Simple enough. I poured half of the remaining batter into the loaf pan again and placed my heart cut outs standing up in a row similar to the first picture of this post. Then finally I poured the last of the tasty batter on top, smoothed everything out and popped that baby into the oven, crossing my fingers in hopes that my vision would be portrayed. No worries about the center being overcooked though.

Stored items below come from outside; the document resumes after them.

Lemma preserves_try_catch {A} (body handler : M A) :
  preserves f body → preserves f handler → preserves f (try_catch body handler).
Proof.
  intros Hb Hh w. unfold try_catch. specialize (Hb w).
  destruct (body w) as [[a|e] w']; simpl in *; [done|]. by rewrite Hh.
Qed.

Lemma preserves_for_of {A} (xs : list A) (body : A → M unit) :
  (∀ x, preserves f (body x)) → preserves f (for_of xs body).
Proof.
  intros Hb. induction xs as [|x xs IH]; simpl.
  - apply preserves_ret.
  - apply preserves_bind; [apply Hb | intros _; apply IH].
Qed.

Lemma preserves_when b (m : M unit) : preserves f m → preserves f (when b m).
Proof. intros H. destruct b; [done | apply preserves_ret]. Qed.

End Preserves.

Ltac preserves_step :=
  match goal with
  | |- preserves _ (_ ≫= _) => apply preserves_bind; [|intros ?]
  | |- preserves _ (mret _) => apply preserves_ret
  | |- preserves _ (throw _) => apply preserves_throw
  | |- preserves _ (get _) => apply preserves_get
  | |- preserves _ (modify _) => apply preserves_modify; intros ?; reflexivity
  | |- preserves _ (try_catch _ _) => apply preserves_try_catch
  | |- preserves _ (for_of _ _) => apply preserves_for_of; intros ?
  | |- preserves _ (when _ _) => apply preserves_when
  | |- preserves _ (if ?b then _ else _) => destruct b
  | |- preserves _ (match ?x with _ => _ end) => destruct x
  end.

Ltac preserves := repeat preserves_step.

Lemma emit_promise_state m : preserves promise_state (emit m).
Proof. unfold emit, call_handler. preserves. Qed.

Lemma process_promise_state uuid data : preserves promise_state (processOpenCodeData uuid data).
Proof.
  unfold processOpenCodeData, prop, or_randomUUID.
  preserves; try apply emit_promise_state; by intros w.
Qed.

Lemma handleStreamChunk_promise_state JSON_parse uuid chunk :
  preserves promise_state (handleStreamChunk JSON_parse uuid chunk).
Proof.
  unfold handleStreamChunk. preserves;
    first [apply process_promise_state | apply emit_promise_state].
Qed.

Lemma run_event_promise_state JSON_parse uuid E e :
  e ≠ SendBegins → e ≠ SendEnds →
  preserves promise_state (run_event JSON_parse uuid E e).
Proof.
  intros Hb He. destruct e; try done; simpl.
  all: unfold onMessage, offMessage, startSession, createSession, connectToEvents, cancel,
         abortSession, fetch, respondToPermission, dispose, unsubscribe, disconnect,
         onmessage, handleOpenCodeEvent, prop.
  all: preserves;
         first [apply process_promise_state | apply emit_promise_state
               | apply handleStreamChunk_promise_state].
Qed.

Lemma promises_ordered_state w w' :
  promise_state w' = promise_state w → promises_ordered w → promises_ordered w'.
Proof.
  unfold promise_state, promises_ordered. intros [= -> -> -> ->]. done.
Qed.

Lemma reachable_promises_ordered JSON_parse uuid E w :
  reachable JSON_parse uuid E w → promises_ordered w.
Proof.
  induction 1 as [|w e _ (Hres & Hrr & Hrc)].
  - repeat split; intros p; [set_solver | done | done].
  - assert (He : e = SendBegins ∨ e = SendEnds ∨ (e ≠ SendBegins ∧ e ≠ SendEnds))
      by (destruct e; auto).
    destruct He as [->|[->|[Hb He]]].
    + simpl. rewrite sendPrompt_before_await_run. simpl.
      repeat split; simpl; intros p.
      * intros Hp. apply Hres in Hp. lia.
      * intros [= <-]. lia.
      * intros [= <-]. lia.
    + simpl. rewrite sendPrompt_after_await_run. simpl.
      destruct (responseResolve w) as [q|] eqn:Eq; repeat split; simpl; intros p;
        try done; auto.
      * intros [->%elem_of_singleton|Hp]%elem_of_union; auto.
      * by rewrite Eq.
    + eapply promises_ordered_state; [|done].
      by apply run_event_promise_state.
Qed.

This cake is insanely moist, so I would assume that it would take some extreme heat and time before it ever became dry. 


Lemon Love Pound Cake
Adapted form Allrecipes
Yields 2 loafs

  • 1 cup butter,  softened
  • 3 cups sugar
  • 6 eggs
  • 5 tablespoons lemon juice
  • 1 tablespoon lemon zest
  • 1 teaspoon lemon extract
  • 3 cups all-purpose flour
  • 1/2 teaspoon baking soda
  • 1/4 teaspoon salt
  • 1 1/4 cups sour cream

  1. In a large mixing bowl, cream butter and sugar until light and fluffy, about 5 minutes. Add eggs, one at a time, beating well after each addition. Stir in lemon juice, peel and extract. Combine the flour, baking soda and salt; add to the creamed mixture alternately with sour cream. Beat just until combined.
  2. Pour into a greased and floured 10-in. fluted tube pan. Bake at 350 degrees F for 55-60 minutes or until a toothpick inserted near the center comes out clean. Cool for 10 minutes before removing from pan to a wire rack to cool completely.

Lemon Glaze
Yields 1 cup

  • 3 cups powdered sugar
  • 1/4 cup lemon juice
  • 1 teaspoon lemon zest
  1. Combine the powdered sugar and zest in a mixing bowl.
  2. Slowly add the juice until it reaches the desired consistency for spreading or pouring over the cooled pound cake. 

Thursday, March 24, 2011

Smiley Oreo!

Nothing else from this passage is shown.